Merchant’s Gargling Oil – “Good for Man and Beast”

Merchant’s Gargling Oil for Man and Beast, Clay, Cosack & Co., c 1873, print: wood engraving. Library of Congress Prints and Photographs Division Washington, D.C.

Merchant’s Gargling Oil – “Good for Man and Beast”

18 August 2012

Apple-Touch-IconAA couple of paths converged last evening and pointed to developing this post for Merchants Gargling Oil. The first was when I was looking at Marianne Dow’s great images of monkeys (see above) in bottle advertising on Just Monkeying Around and the second was when I was admiring a picture by Dave Kam at Early American Glass on facebook (see below).

Merchant’s Gargling Oil in original package with three different colors of MERCHANT’S GARGLING OIL bottles – Dave Kam

“Good for Man and Beast”

I have always liked the color, shape, typography and name of these bottles as I find my eyes pleasantly resting every time on a Merchant’s bottle whether it is at a bottle show or pictured at an online auction. As with many brands, I am drawn by the name and in this case “Gargling Oil” and the slogan “Good for Man and Beast”. I mean who would gargle with oil and who would take medicine that animals used too! Well, this prompted a little look at Dr. George Merchant, his products and methods of advertising.

Fully labeled example of a MERCHANT’S GARGLING OIL – photo



Yellow Wrapper for Animal and White for Human Flesh.

“Whether for use on man or beast, Merchant’s Gargling Oil will be found an invaluable Liniment, and worthy of use by every resident in the land. We know of no proprietary medicine or article now used in the United States which shares the good-will of the people to a greater decree than this. Yellow wrapper for animal and white for human flesh.”New York Independent

From C. T. Dale & Co. Mortonsville, Kentucky“We sell about twenty bottles of Gurgling Oil where we sell one of any other liniments, and in the last year we have bought and sold more than any year previous”.

From Dr. J. P. Terrell, March 3, 1856“I am engaged in the practice of medicine, and find your Gargling Oil an extremely efficient remedy in all cases where an external application is indicated”.

From J. C. B. Ish, M.D., dated Arrow Rook, Missouri, Sept. 9, 1872“I sell a great deal of your Gargling Oil, and think it is the finest medicine I ever saw”.

Merchant’s Gargling Oil as a Family Liniment

We are now, and have been for some years, preparing the Oil free from stain, to be used as a common Liniment for human flesh, extracting the coloring ingredient which has heretofore rendered it objectionable. This Oil possesses all the medicinal properties of that prepared with the dark tinge for horses and cattle, and will be found one of the best remedies for all purposes where a liniment is required that has ever been manufactured.

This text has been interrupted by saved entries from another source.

(** X10: a record that runs from [SF:<path>] to [end_of_record], with no
    [SF:] line in between and none for the same path later in the report,
    is what [getCoverageForFile] finds for the path after the parse: the
    entries of its well-formed data lines, in order, and their percentage. *)
Theorem closed_record_is_found_with_its_lines content pre F body post store :
  split_nl content = pre ++ (lit "SF:" ++ F) :: body ++ endOfRecord :: post ->
  Forall (fun l => insideRecord l = true) body ->
  Forall (fun l => startsWith l (lit "SF:") = true -> substring 3 l <> F) post ->
  getCoverageForFile (parseLcovReport content store) F =
  Some (mkCoverage F (percentage (daEntries body)) (daEntries body)).
Proof.
  intros Hsplit Hb Hpost. unfold getCoverageForFile, parseLcovReport.
  rewrite Hsplit.
  replace (pre ++ (lit "SF:" ++ F) :: body ++ endOfRecord :: post)
    with (pre ++ ((lit "SF:" ++ F) :: body ++ [endOfRecord]) ++ post)
    by (simpl; now rewrite <- app_assoc).
  rewrite !scan_app, scan_record by assumption.
  rewrite scan_get_closed; [|now left|assumption].
  simpl. apply map_get_set_eq.
Qed.

Lemma closed_record_is_found_with_its_lines_witness :
  getCoverageForFile
    (parseLcovReport (lit "TN:
SF:src/math.cs
FN:3,Add
DA:1,5
DA:2,0
LF:2
end_of_record
SF:src/other.cs
end_of_record") [])
    (lit "src/math.cs")
  = Some (mkCoverage (lit "src/math.cs") 50%float
                     [mkLine 1%float true; mkLine 2%float false]).
Proof.
  etransitivity;
    [apply (@closed_record_is_found_with_its_lines
              _ [lit "TN:"] (lit "src/math.cs")
              [lit "FN:3,Add"; lit "DA:1,5"; lit "DA:2,0"; lit "LF:2"]
              [lit "SF:src/other.cs"; lit "end_of_record"] [])|].
  - vm_compute. reflexivity.
  - repeat constructor.
  - repeat constructor; intros _; vm_compute; discriminate.
  - vm_compute. reflexivity.
Defined.

End LcovFacts.

(** ** Project files *)

Module ProjectFacts.

Import Project RegexFacts.

(** The first piece of a split holds no separator and only code units of the
    string. *)
Lemma firstOf_splitOn c s :
  ~ In c (firstOf (splitOn c s)) /\
  forall d, In d (firstOf (splitOn c s)) -> In d s.
Proof.
  induction s as [|a s [IH1 IH2]]; simpl.
  - split; [intros []|intros d []].
  - destruct (N.eqb a c) eqn:E; simpl.
    + split; [intros []|intros d []].
    + apply N.eqb_neq in E.
      destruct (splitOn c s) as [|l ls]; simpl in *.
      * split; [intros [H|[]]; congruence|intros d [H|[]]; auto].
      * split; [intros [H|H]; [congruence|auto]|].
        intros d [H|H]; auto.
Qed.

(** What the group of either pattern holds: at least one code unit, none of
    them [<]. *)
Lemma framework_group open close i suf y :
  Matches true
          (Str open >> Star (notChar 62) >> Chr 62
           >> Grp 1 (Plus (notChar 60)) >> Str close)%re
          (MState i suf []) y ->
  group 1 y <> [] /\ ~ In 60%N (group 1 y).
Proof.
  intros M.
  apply Matches_Seq_inv in M as (x0 & Mo & M).
  apply Matches_Str_canon in Mo as (t0 & s0 & _ & _ & ->).
  apply Matches_Seq_inv in M as (x1 & Ms & M).
  apply Matches_Star_Cls_inv in Ms as (a & s1 & _ & _ & ->).
  apply Matches_Seq_inv in M as (x2 & Mc & M).
  apply Matches_Chr_canon in Mc as (d & s2 & _ & _ & ->).
  apply Matches_Seq_inv in M as (x3 & Mg & Mc).
  apply Matches_Grp_inv in Mg as (y0 & Mg & ->).
  apply Matches_Plus_Cls_inv in Mg as (t & s3 & Ht & Dt & Hs3 & ->).
  apply Matches_Str_canon in Mc as (t1 & s4 & _ & _ & ->).
  simpl in Hs3. subst s2.
  unfold group, capture, advance. simpl.
  replace (firstn _ (t ++ s3)) with t.
  - split; [assumption|].
    intros Hin. rewrite Forall_forall in Dt. apply Dt in Hin.
    discriminate.
  - symmetry. rewrite firstn_app.
    replace (_ - List.length t) with 0 by lia.
    rewrite firstn_all2 by lia. simpl. apply app_nil_r.
Qed.

Lemma matched_framework r content m :
  r = re_targetFramework \/ r = re_targetFrameworks ->
  regex_match true r content = Some m ->
  group 1 m <> [] /\ ~ In 60%N (group 1 m).
Proof.
  intros Hr H. unfold regex_match in H.
  apply search_sound in H as (pre & suf & _ & M).
  destruct Hr as [-> | ->]; now apply framework_group in M.
Qed.

(** The framework is read off the group up to the first [;]. *)
Lemma detectFramework_cases content :
  (exists m, (regex_match true re_targetFramework content = Some m \/
              regex_match true re_targetFramework content = None /\
              regex_match true re_targetFrameworks content = Some m) /\
             detectFramework content = firstOf (splitOn 59 (group 1 m))) \/
  (regex_match true re_targetFramework content = None /\
   regex_match true re_targetFrameworks content = None /\
   (detectFramework content = lit "net48" \/
    detectFramework content = lit "netstandard2.1" \/
    detectFramework content = [])).
Proof.
  unfold detectFramework.
  destruct (regex_match true re_targetFramework content) as [m|] eqn:E1.
  - left. exists m. auto.
  - destruct (regex_match true re_targetFrameworks content) as [m|] eqn:E2.
    + left. exists m. auto.
    + right. repeat split.
      destruct (_ || _); [auto|].
      destruct (includes _ _); auto.
Qed.
(** What holds of the two tables before the round at index [i]. *)
Definition pp_rounds_inv (pp : Z) (i : Z) (s : list Z * list Z) : Prop :=
  length s.1 = 256%nat /\ length s.2 = 256%nat /\
  forallb is_byte s.1 = true /\ forallb is_byte s.2 = true /\
  forall j : nat, Z.of_nat j < i -> at_ s.2 (Z.of_nat j) = orbit pp j.

(** The points one pass of [decode] reads from keys that all hold at
    least a pair, and what the pass leaves of the keys. *)
Definition first_points (keys : list (list Z)) : list (GF256elt * GF256elt) :=
  map (fun key => (GF256elt_init (nth 0 key 0), GF256elt_init (nth 1 key 0))) keys.

Definition rest_of_keys (keys : list (list Z)) : list (list Z) :=
  map (drop 2) keys.

(** An outcome that is a value, or an error among [E]: the computation
    ends, and with no other error. *)
Definition returns_or_raises {A : Type} (E : exn -> Prop) (o : outcome A) : Prop :=
  match o with
  | Returns _ => True
  | Raises e => E e
  | OutOfFuel => False
  end.

(** The errors of [decode]. *)
Definition decode_error (keys : list (list Z)) (e : exn) : Prop :=
  e = TypeError \/ e = DivisionByZero \/
  exists i, e = UnexpectedEOF i /\ (0 < i < length keys)%nat.

(** The random source [rand] with every draw from position [pos] on
    XORed with the byte of [deltas] at the same offset, and left as it is
    past the end of [deltas]. *)
Definition shift_draws (pos : nat) (deltas : list Z) (rand : nat -> Z) : nat -> Z :=
  fun p => if (p <? pos)%nat then rand p
           else Z.lxor (rand p) (nth (p - pos) deltas 0).
(** * Properties *)

(** ** Outcomes, ranges, indexing *)

Lemma bind_Returns {A B : Type} (a : A) (f : A -> outcome B) :
  (Returns a ≫= f) = f a.
Proof. reflexivity. Qed.

Lemma bind_Returns_inv {A B : Type} (m : outcome A) (f : A -> outcome B) (b : B) :
  (m ≫= f) = Returns b -> exists a, m = Returns a /\ f a = Returns b.
Proof. destruct m as [a| |]; simpl; intros H; try discriminate. eauto. Qed.

Lemma in_range (a b i : Z) : In i (range a b) <-> a <= i < b.
Proof.
  unfold range. rewrite in_map_iff. split.
  - intros (j & <- & Hj). apply in_seq in Hj. lia.
  - intros Hi. exists (Z.to_nat (i - a)). split; [lia|]. apply in_seq. lia.
Qed.

Lemma range_forallb (f : Z -> bool) (a b : Z) :
  forallb f (range a b) = true -> forall i, a <= i < b -> f i = true.
Proof.
  intros H i Hi. rewrite forallb_forall in H. apply H. now apply in_range.
Qed.

Lemma range_length (a b : Z) : length (range a b) = Z.to_nat (b - a).
Proof. unfold range. now rewrite length_map, length_seq. Qed.

Lemma range_cons (a b : Z) : a < b -> range a b = a :: range (a + 1) b.
Proof.
  intros H. unfold range.
  replace (Z.to_nat (b - a)) with (S (Z.to_nat (b - (a + 1)))) by lia.
  simpl. f_equal; [lia|].
  rewrite <- seq_shift, map_map. apply map_ext. intros; lia.
Qed.

Lemma range_nil (a b : Z) : b <= a -> range a b = [].
Proof. intros H. unfold range. now replace (Z.to_nat (b - a)) with O by lia. Qed.

Lemma getitem_in_range {A : Type} (l : list A) (i : Z) :
  0 <= i < Z.of_nat (length l) ->
  exists v, l !! Z.to_nat i = Some v /\ getitem l i = Returns v.
Proof.
  intros Hi. unfold getitem.
  destruct (Z.ltb_spec i 0); [lia|]. destruct (Z.ltb_spec i 0); [lia|].
  destruct (lookup_lt_is_Some_2 l (Z.to_nat i) ltac:(lia)) as [v Hv].
  exists v. now rewrite Hv.
Qed.

Lemma getitem_at (l : list Z) (i : Z) :
  0 <= i < Z.of_nat (length l) -> getitem l i = Returns (at_ l i).
Proof.
  intros Hi. destruct (getitem_in_range l i Hi) as (v & Hv & ->).
  unfold at_. now rewrite Hv.
Qed.

Lemma setitem_in_range {A : Type} (l : list A) (i : Z) (v : A) :
  0 <= i < Z.of_nat (length l) ->
  setitem l i v = Returns (<[Z.to_nat i := v]> l).
Proof.
  intros Hi. unfold setitem.
  destruct (Z.ltb_spec i 0); [lia|]. destruct (Z.ltb_spec i 0); [lia|].
  destruct (Z.leb_spec (Z.of_nat (length l)) i); [lia|]. reflexivity.
Qed.

(** ** Field elements *)

Lemma GF256elt_ext (x y : GF256elt) : bytevalue x = bytevalue y -> x = y.
Proof.
  destruct x as [u Hu], y as [v Hv]; simpl. intros <-.
  f_equal. apply (proof_irrel Hu Hv).
Qed.

Lemma bytevalue_range (x : GF256elt) : 0 <= bytevalue x < 256.
Proof.
  destruct x as [u Hu]; simpl. unfold is_byte in Hu.
  apply andb_prop in Hu as [H1 H2].
  apply Z.leb_le in H1. apply Z.ltb_lt in H2. lia.
Qed.

Lemma bytevalue_init (v : Z) : 0 <= v < 256 -> bytevalue (GF256elt_init v) = v.
Proof. intros H. simpl. now apply Z.mod_small. Qed.

Lemma init_bytevalue (x : GF256elt) : GF256elt_init (bytevalue x) = x.
Proof. apply GF256elt_ext. apply bytevalue_init, bytevalue_range. Qed.

Lemma is_byte_range (v : Z) : is_byte v = true <-> 0 <= v < 256.
Proof.
  unfold is_byte. rewrite andb_true_iff, Z.leb_le, Z.ltb_lt. tauto.
Qed.

(** A property checked on the 256 byte values holds of every element. *)
Lemma forall_GF256elt (f : GF256elt -> bool) :
  forallb (fun v => f (GF256elt_init v)) (range 0 256) = true ->
  forall x, f x = true.
Proof.
  intros H x. rewrite <- (init_bytevalue x).
  apply (range_forallb _ 0 256 H), bytevalue_range.
Qed.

Although prepared intentionally for human flesh, answers as well for beasts, vice versa, the dark oil answers as well for human, flesh, only it will stain and discolor the skin, but not permanently.

Gargling Oil Liniment as an Internal Remedy

Merchant’s Gargling Oil is a diffusible stimulant and carminative. It can be taken internally when such a remedy is indicated, and is a good substitute for pain killers, cordials and anodynes. For Cramps or Spasms of the Stomach, Colic, Asthma, or Internal Pain, the dose may be from fifteen to twenty drops, on sugar, or mixed with syrup in any convenient form, and repeated at intervals of three to six hours.

Merchant’s Gargling Oil is the Standard Liniment of the United States. Established 1833. Large size, $1; medium, 50c.; small, 25c.; small size for family use, 25c.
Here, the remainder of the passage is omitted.